Dependence of related parameters on centrality and mass in a new treatment for transverse momentum spectra in high energy collisions

TL;DR

This study analyzes transverse momentum spectra in various high-energy collisions using a multisource thermal model at the quark level, revealing how parameters depend on collision centrality and particle mass.

Contribution

It introduces a revised Tsallis--Pareto-type function to describe experimental data across multiple collision systems and energies, highlighting parameter dependencies.

Findings

Effective temperature and entropy index are higher in central collisions.

Parameter $a_0$ remains consistent across centrality classes.

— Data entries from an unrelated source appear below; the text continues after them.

Lemma chunk_size_pos kp g p s ms ls bytes no n0 total H k i z s' :
  can_init kp g p s ms ls bytes n0 total H -> instance_ok p s ms ls bytes no n0 k i z s' -> 0 <= BufChunk.mem_size (chunk z).
Proof.
  intros Hci Hi. pose proof (io_chunk _ _ _ _ _ _ _ _ _ _ _ Hi) as (Esz & fr' & Hlay & _). pose proof Hci as [Hcf Hrq _ _ _ _ _ _ _ _ _].
  destruct Hlay as [El' _ Hbf Hin _]. destruct Hcf as [[Hk Ek] _ _ HB _ _], Hrq as (Hreq & _ & _).
  assert (0 < UNIV_PAGE_SIZE) as HP by (rewrite Ek; apply Z.pow_pos_nonneg; lia).
  assert (1 <= bytes / UNIV_PAGE_SIZE) by (apply Z.div_le_lower_bound; lia). nia.
Qed.

(** The buffers of a slot. *)
Definition slot_blocks (sl : tmp_buffer) : list nat :=
  option_list (lzo_mem sl) ++ option_list (crypt_buf_free sl) ++ option_list (comp_buf_free sl).

Lemma free_slot_ok H0 sl ys H : own H0 (slot_blocks sl ++ ys) H -> exists H', free_slot sl H = Ok H' /\ own H0 ys H'.
Proof.
  unfold slot_blocks, free_slot. rewrite <- !app_assoc. intros HO. destruct (put_if_ok _ _ _ _ HO) as (H1 & -> & HO1). cbn [rbind].
  destruct (put_if_ok _ _ _ _ HO1) as (H2 & -> & HO2). cbn [rbind]. by apply put_if_ok.
Qed.

Lemma free_slots_ok H0 i ys H :
  length (slots i) = Z.to_nat (n_slots i) -> own H0 ((slots i ≫= slot_blocks) ++ ys) H ->
  exists H', free_slots i H = Ok H' /\ own H0 ys H'.
Proof.
  intros Hlen. unfold free_slots. rewrite <- Hlen. clear Hlen.
  assert (forall sl pre H, slots i = pre ++ sl -> own H0 ((sl ≫= slot_blocks) ++ ys) H ->
    exists H', for_each (fun j H => let! sl := deref (slots i !! j) in free_slot sl H) (seq (length pre) (length sl)) H = Ok H' /\
      own H0 ys H') as Hall; [|by apply (Hall (slots i) [])].
  induction sl as [|x sl IH]; intros pre H1 Es HO; [by exists H1|]. cbn [length seq for_each].
  rewrite Es, list_lookup_middle by done. cbn [deref rbind]. cbn [mbind list_bind] in HO. rewrite <- app_assoc in HO.
  destruct (free_slot_ok _ _ _ _ HO) as (H2 & -> & HO2). cbn [rbind]. rewrite <- Es.
  replace (S (length pre)) with (length (pre ++ [x])) by (rewrite length_app; simpl; lia). apply (IH (pre ++ [x])); [|exact HO2].
  by rewrite Es, <- app_assoc.
Qed.

Lemma event_addrs : ((fun x => (x, os_event_create)) <$> events).*1 = events.
Proof. rewrite <- list_fmap_compose. apply list_fmap_id. Qed.

(** The blocks of memory are freed one after the other. *)
Lemma freed_in_order k sl H H2 :
  own H (instance_blocks k) (list_to_set (instance_blocks k) ∪ H) -> own (list_to_set (instance_blocks k) ∪ H) sl H2 ->
  own H (for_watch pl :: events ++ for_chunks pl :: latch_blocks (for_page_hash pl) k ++ table_blocks (for_page_hash pl) ++
    table_blocks (for_zip_hash pl) ++ sl ++ [for_slots pl; for_tmp_arr pl]) H2.
Proof.
  intros H1 H3. pose proof (own_own _ _ _ _ _ H1 H3) as HO. eapply own_perm; [|exact HO].
  unfold instance_blocks, size_blocks, hash_blocks. rewrite <- !app_assoc. clear. solve_Permutation.
Qed.
(** A new frame is one block. *)
Lemma tiling_add frames L f :
  tiling frames L -> f ∉ frames -> aligned f sizes -> L !! f = None /\ tiling ({[f]} ∪ frames) (<[f := sizes]> L).
Proof.
  intros T Hf Hal.
  assert (forall a i x, L !! a = Some i -> inside a i x -> inside f sizes x -> False) as Hout.
  { intros a i x Ha Hx Hfx. pose proof (tiling_bounds _ _ _ _ T Ha) as [B1 B2]. apply Hf.
    rewrite (floor_unique f sizes x Hal Hfx), <- (floor_unique (floor sizes a) sizes x);
      [by eapply tl_inside|apply floor_aligned|unfold inside in *; lia]. }
  assert (L !! f = None) as Hn.
  { apply eq_None_not_Some. intros [i Hi]. eapply (Hout f i f Hi); apply inside_start. }
  split; [done|]. split.
  - intros a i [[<- <-]|[_ Ha]]%lookup_insert_Some; [done|by eapply tl_level].
  - intros a i [[<- <-]|[_ Ha]]%lookup_insert_Some; [done|by eapply tl_aligned].
  - intros g [->%elem_of_singleton|Hg]%elem_of_union; [done|by eapply tl_frame].
  - intros a i [[<- <-]|[_ Ha]]%lookup_insert_Some; apply elem_of_union; [left|right].
    + rewrite floor_of_aligned by done. by apply elem_of_singleton.
    + by eapply tl_inside.
  - intros g x [->%elem_of_singleton|Hg]%elem_of_union Hx.
    + exists f, sizes. split; [apply lookup_insert_eq|done].
    + destruct (tl_cover _ _ T g x Hg Hx) as (a & i & Ha & Hin). exists a, i. split; [|done]. rewrite lookup_insert_ne; [done|congruence].
  - intros a i b j x [[<- <-]|[_ Ha]]%lookup_insert_Some [[<- <-]|[_ Hb]]%lookup_insert_Some Hax Hbx; [done| | |].
    + destruct (Hout b j x Hb Hbx Hax).
    + destruct (Hout a i x Ha Hax Hbx).
    + exact (tl_disjoint _ _ T _ _ _ _ x Ha Hb Hax Hbx).
Qed.

(** A frame that is one block can be taken away. *)
Lemma tiling_remove frames L f :
  tiling frames L -> L !! f = Some sizes -> f ∈ frames /\ tiling (frames ∖ {[f]}) (delete f L).
Proof.
  intros T Hf. pose proof (floor_of_aligned f sizes (tl_aligned _ _ T _ _ Hf)) as Ef.
  pose proof (tl_inside _ _ T _ _ Hf) as Hin. rewrite Ef in Hin. split; [done|]. split.
  - intros a i [_ Ha]%lookup_delete_Some. by eapply tl_level.
  - intros a i [_ Ha]%lookup_delete_Some. by eapply tl_aligned.
  - intros g [Hg _]%elem_of_difference. by eapply tl_frame.
  - intros a i [Hne Ha]%lookup_delete_Some. apply elem_of_difference. split; [by eapply tl_inside|].
    intros E%elem_of_singleton. apply Hne. apply (tl_disjoint _ _ T f sizes a i a Hf Ha); [|apply inside_start].
    rewrite <- E. apply floor_inside.
  - intros g x [Hg Hne]%elem_of_difference Hx. destruct (tl_cover _ _ T g x Hg Hx) as (a & i & Ha & Hax). exists a, i. split; [|done].
    rewrite lookup_delete_ne; [done|]. intros <-. rewrite Hf in Ha. injection Ha as <-. apply Hne, elem_of_singleton.
    rewrite (floor_unique g sizes x (tl_frame _ _ T g Hg) Hx). symmetry. apply floor_unique; [by eapply tl_aligned|done].
  - intros a i b j x [_ Ha]%lookup_delete_Some [_ Hb]%lookup_delete_Some. by eapply tl_disjoint.
Qed.
End tiling.
End BuddyTiling.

Temperature and $a_0$ increase with particle or quark mass.

Abstract

We collected the experimental data of transverse momentum spectra of identified particles produced in proton-proton ($p$-$p$), deuteron-gold ($d$-Au or $d$-$A$), gold-gold (Au-Au or $A$-$A$), proton-lead ($p$-Pb or $p$-$A$), and lead-lead (Pb-Pb or $A$-$A$) collisions measured by the ALICE, CMS, LHCb, NA49, NA61/SHINE, PHENIX, and STAR collaborations at different center-of mass energies. The multisource thermal model at the quark level or the participant quark model is used to describe the experimental data. The free parameters, the effective temperature $T$, entropy index-related $n$, and revised index $a_{0}$, in the revised Tsallis--Pareto-type function are extracted at the quark level. In most cases, $T$ and $n$ in central collisions are larger than those in peripheral collisions, and $a_0$ does not change in different centrality classes. With the increase in the mass of produced particle or participant quark, $T$ and $a_0$ increase, and $n$ does not change significantly. The behaviors of related parameters from $p$-$p$, $p(d)$-$A$, and $A$-$A$ collisions are similar.